Review of “Johnny won’t read, and Susie won’t either: Reading instruction and student resistance”

In the Journal of Early Childhood Literacy, Rebecca Powell, Ellen McIntyre, and Elizabeth Rightmyer published a study which evaluated literacy activities (like Jumpstart) in which students engaged in off-task behavior at least 25% of the time. In my review of their report, I will forego their own constructions of meaning from the results in favour of one which is simpler and more applicable to a setting like Jumpstart. To begin, I will define two important concepts in classroom management and curriculum development: off-task behaviour and engaged time. Then I will go into the actual findings of the study, which evaluated teaching style and qualities of instructional tasks. The purpose of this review is to provide a background of good teaching practices to those who have limited classroom experience.

Before any evaluation is done, it is important to be clear about what is being evaluated. In the case of this study, classrooms were selected for extensive review when off-task behaviour was observed for more than 25% of activity time (this does not include transition time). Off-task behavior was treated as a pre-defined term in the study and not explicitly discussed, but a brief overview and a few examples will clarify what is meant by it. Off-task behavior is behavior which interferes with learning - as will be discussed later, it can result from a variety of different circumstances. Some examples of off-task behavior cited in the article are: students talking instead of listening to the teacher, lying on the floor and rolling around, interruption with unrelated questions and comments, going to the bathroom or getting water during activity time, etc. The presence of these behaviours does not mean instruction is ineffective, but if they are taking up a significant portion of your teaching time it may be difficult to teach effectively.

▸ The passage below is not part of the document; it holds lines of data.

Lemma no_fuel_ensure c (e : reg_error) : e <> RegOutOfFuel -> no_fuel_error (ensure c e).
Proof. unfold no_fuel_error. destruct c; cbn; congruence. Qed.
Lemma no_fuel_option {A} (o : option A) (e : reg_error) : e <> RegOutOfFuel -> no_fuel_error (of_option e o).
Proof. unfold no_fuel_error. destruct o; cbn; congruence. Qed.
Lemma no_fuel_contract {A} (m : result core_error A) : no_fuel_error (map_err RegContract m).
Proof. unfold no_fuel_error. destruct m; cbn; congruence. Qed.
Lemma no_fuel_callable e f p : e <> RegOutOfFuel -> no_fuel_error (run_callable e f p).
Proof. unfold no_fuel_error, run_callable. destruct (_ ≫= _); cbn; congruence. Qed.

Ltac no_fuel :=
  repeat first
    [ match goal with |- no_fuel_error (_ ≫= _) => apply no_fuel_bind; [|intros ?] end | apply no_fuel_ensure; discriminate | apply no_fuel_option; discriminate
    | apply no_fuel_contract | apply no_fuel_callable; discriminate | discriminate ].

Lemma no_fuel_version v : no_fuel_error (_positive_version v).
Proof. unfold _positive_version. no_fuel. Qed.

Lemma no_fuel_payload p : no_fuel_error (_normalize_payload p).
Proof. unfold _normalize_payload. destruct p; no_fuel; match goal with |- no_fuel_error (match ?a with _ => _ end) => destruct a end; no_fuel. Qed.

Lemma no_fuel_create f v p : no_fuel_error (artifact_create f v p).
Proof. unfold artifact_create. no_fuel; first [apply no_fuel_version | apply no_fuel_payload]. Qed.

Lemma no_fuel_validate r a : no_fuel_error (validate r a).
Proof.
  unfold validate, definition_of. apply no_fuel_bind; [|intros ?; no_fuel; first [apply no_fuel_create | apply no_fuel_version | apply no_fuel_payload]].
  unfold no_fuel_error. destruct (definitions r !! _); [done|]. by destruct (existsb _ _).
Qed.

Lemma no_fuel_once r target visited current : no_fuel_error (migrate_once r target visited current).
Proof.
  unfold migrate_once. no_fuel; first
    [apply no_fuel_create | apply no_fuel_validate | apply no_fuel_version | apply no_fuel_payload].
Qed.

Lemma migrate_loop_spec r target fuel visited current :
  reg_ok r -> NoDup visited ->
  (forall v, v ∈ visited -> is_Some (migrations r !! (schema_family current, v))) ->
  length visited + fuel = S (size (migrations r)) ->
  no_fuel_error (migrate_loop fuel r target visited current) /\
  forall b, migrate_loop fuel r target visited current = Ok b ->
    schema_version b = target /\ schema_family b = schema_family current /\
    version_le (schema_version current) (schema_version b) /\
    (b = current \/ exists x, validate r x = Ok b).
Proof.
  intros Hr. revert visited current. induction fuel as [|fuel IH]; intros visited current Hnd Hv Hlen; cbn [migrate_loop];
    destruct (String.eqb_spec (schema_version current) target) as [Et|Et].
  1, 3: split; [done|]; intros b [= <-]; split; [done|]; split; [done|]; split; by left.
  - exfalso. pose proof (visited_bound r (schema_family current) visited Hnd Hv). lia.
  - destruct (migrate_once r target visited current) as [next|e] eqn:En; cbn [mbind result_bind].
    2:{ split; [|done]. pose proof (no_fuel_once r target visited current) as Hf. by rewrite En in Hf. }
    apply migrate_once_ok in En as (Hnew & Ef & (m & Hm) & x & Hx).
    destruct (IH (schema_version current :: visited) next) as [IH1 IH2].
    + by apply list.NoDup_cons.
    + rewrite Ef. intros v [->|Hin]%elem_of_cons; [by eexists | by apply Hv].
    + cbn. lia.
    + split; [done|]. intros b Hb. destruct (IH2 b Hb) as (E1 & E2 & E3 & E4).
      split; [done|]. split; [congruence|]. split.
      * eapply version_le_trans; [|exact E3]. destruct (rg_migration _ Hr _ _ _ _ Hm) as [(n & k & Hn & Hk & Hlt) _].
        right. exists n, k. split; [done|]. split; [done | lia].
      * right. destruct E4 as [->|E4]; [by exists x | done].
Qed.

Lemma read_latest_spec r a :
  reg_ok r ->
  no_fuel_error (read_latest r a) /\
  forall b, read_latest r a = Ok b ->
    schema_family b = schema_family a /\ write_versions r !! schema_family a = Some (schema_version b) /\
    version_le (schema_version a) (schema_version b) /\ exists x, validate r x = Ok b.
Proof.
  intros Hr. unfold read_latest. destruct (validate r a) as [c|e] eqn:Ev; cbn [mbind result_bind].
  2:{ split; [|done]. pose proof (no_fuel_validate r a) as Hf. by rewrite Ev in Hf. }
  destruct (validate_ok _ _ _ Ev) as [Ef Ever]. unfold current_write_version.
  destruct (write_versions r !! schema_family c) as [t|] eqn:Ew; cbn [of_option mbind result_bind]; [|by split].
  destruct (migrate_loop_spec r t (S (size (migrations r))) [] c Hr) as [H1 H2].
  - constructor.
  - intros v Hin. by apply elem_of_nil in Hin.
  - done.
  - split; [done|]. intros b Hb. destruct (H2 b Hb) as (E1 & E2 & E3 & E4).
    split; [congruence|]. split; [congruence|]. split; [by rewrite <- Ever|].
    destruct E4 as [->|E4]; [by exists a | done].
Qed.
End Invariant.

One aspect of effective teaching is the amount of time students are engaged. While they are off-task, they are obviously not engaged. But just because a child looks like they are on-task, it does not necessarily mean they are engaged. Students are engaged when they are actively attending to the learning task, and the more time your students are engaged the more successful they will be. There are several obstacles to student engagement, however. First, students tend to perceive the educational process negatively. They do not see how it is relevant to their daily lives and their family values. If the instruction they receive lacks real-world validity, minimal engagement will result. Second, students may resist engagement when they have a lack of control over their own learning or when they have the perception that a task might lead to failure and/or embarrassment. Obviously there may be emotional or temperamental reasons for low engagement, but there are things that you can do as a teacher to encourage it.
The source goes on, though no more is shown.